(** * A shallow embedding of the test-harness simulator (src/main.cpp)

    The program keeps three kinds of mutable data: polymorphic test-case
    objects allocated with [new] and reached through raw pointers, [TestSuite]
    objects whose [tests] vector holds such pointers, and two process-wide
    resources (the static suite counter and the standard output stream).
    All of them live in one explicit [state]; every member function is a
    computation in a small state-and-failure monad over it. *)

From stdpp Require Import gmap strings list pretty.

Local Open Scope Z_scope.

(** ** Machine integers *)

Module Int.
(** [int] is 32 bits wide, [size_t] is 64 bits wide. *)
Definition INT_MAX : Z := 2147483647.

(** Conversion of a mathematical value to [int] (two's complement). *)
Definition wrap (z : Z) : Z := (z + 2 ^ 31) mod 2 ^ 32 - 2 ^ 31.

(** Conversion of an [int] to [size_t], as the usual arithmetic
    conversions do when an [int] meets a [size_t]. *)
Definition to_size_t (z : Z) : Z := z mod 2 ^ 64.

(** [x++] on an [int]; past [INT_MAX] the value wraps around, as the
    two's-complement machine does. *)
Definition incr (z : Z) : Z := wrap (z + 1).
End Int.

(** ** Test-case objects *)

(** An address is a non-null pointer value.  The null pointer is not
    modelled: a vector of test pointers is a list of addresses, so a suite
    that was handed [nullptr] is outside the model, and what is stated about
    the pointers of a suite is stated about suites of non-null pointers. *)
Abbreviation addr := positive (only parsing).

(** The dynamic objects behind a [TestCaseBase*]: the abstract base has two
    concrete classes; the constructor records the dynamic type.  An address
    is never the null pointer. *)
Inductive TestCaseBase : Type :=
| TestCase (input expected : string)
| AdvancedTestCase (input expected : string) (complexityLevel : Z).

(** ** Program state *)

Record state : Type := State {
  heap : gmap addr TestCaseBase;          (* objects created by [new] *)
  suites : gmap addr (list addr);         (* [tests] of every live TestSuite *)
  totalTestSuitesCreated : Z;             (* static int of TestSuite *)
  cout : list string                      (* lines written, each ended by endl *)
}.

Definition initial_state : state :=
  {| heap := ∅; suites := ∅; totalTestSuitesCreated := 0; cout := [] |}.

Definition set_heap (f : gmap addr TestCaseBase → gmap addr TestCaseBase)
    (σ : state) : state :=
  {| heap := f (heap σ); suites := suites σ;
     totalTestSuitesCreated := totalTestSuitesCreated σ; cout := cout σ |}.

Definition set_suites (f : gmap addr (list addr) → gmap addr (list addr))
    (σ : state) : state :=
  {| heap := heap σ; suites := f (suites σ);
     totalTestSuitesCreated := totalTestSuitesCreated σ; cout := cout σ |}.

Definition set_counter (f : Z → Z) (σ : state) : state :=
  {| heap := heap σ; suites := suites σ;
     totalTestSuitesCreated := f (totalTestSuitesCreated σ); cout := cout σ |}.

Definition set_cout (f : list string → list string) (σ : state) : state :=
  {| heap := heap σ; suites := suites σ;
     totalTestSuitesCreated := totalTestSuitesCreated σ; cout := f (cout σ) |}.

(** ** The monad: state passing, [None] when the C++ run has no defined
    result (a dangling pointer is dereferenced or deleted, a vector is
    indexed out of range, or an exception leaves the function). *)

Definition M (A : Type) : Type := state → option (A * state).

Definition ret {A} (a : A) : M A := λ σ, Some (a, σ).

Definition bind {A B} (m : M A) (k : A → M B) : M B :=
  λ σ, match m σ with
       | Some (a, σ') => k a σ'
       | None => None
       end.

Definition fail {A} : M A := λ _, None.

Definition modify (f : state → state) : M unit := λ σ, Some ((), f σ).

Declare Scope cpp_scope.
Delimit Scope cpp_scope with cpp.
Notation "x <- m ;; k" := (bind m (λ x, k))
  (at level 100, m at next level, right associativity) : cpp_scope.
Notation "m ;; k" := (bind m (λ _, k))
  (at level 100, right associativity) : cpp_scope.
Local Open Scope cpp_scope.

Fixpoint for_each {A} (l : list A) (body : A → M unit) : M unit :=
  match l with
  | [] => ret ()
  | x :: l' => body x ;; for_each l' body
  end.

(** ** Heap primitives *)

(** [new T(...)]: the allocator hands out an address no live object has. *)
Definition new (o : TestCaseBase) : M addr :=
  λ σ, let p := fresh (dom (heap σ)) in Some (p, set_heap <[p:=o]> σ).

- **Work instruction**
Begin with the line that contains "list A) (body" and end with the last line of the data. Repeat those two lines and all between them exactly.

- **Task answer**
Fixpoint for_each {A} (l : list A) (body : A → M unit) : M unit :=
  match l with
  | [] => ret ()
  | x :: l' => body x ;; for_each l' body
  end.

(** ** Heap primitives *)

(** [new T(...)]: the allocator hands out an address no live object has. *)
Definition new (o : TestCaseBase) : M addr :=
  λ σ, let p := fresh (dom (heap σ)) in Some (p, set_heap <[p:=o]> σ).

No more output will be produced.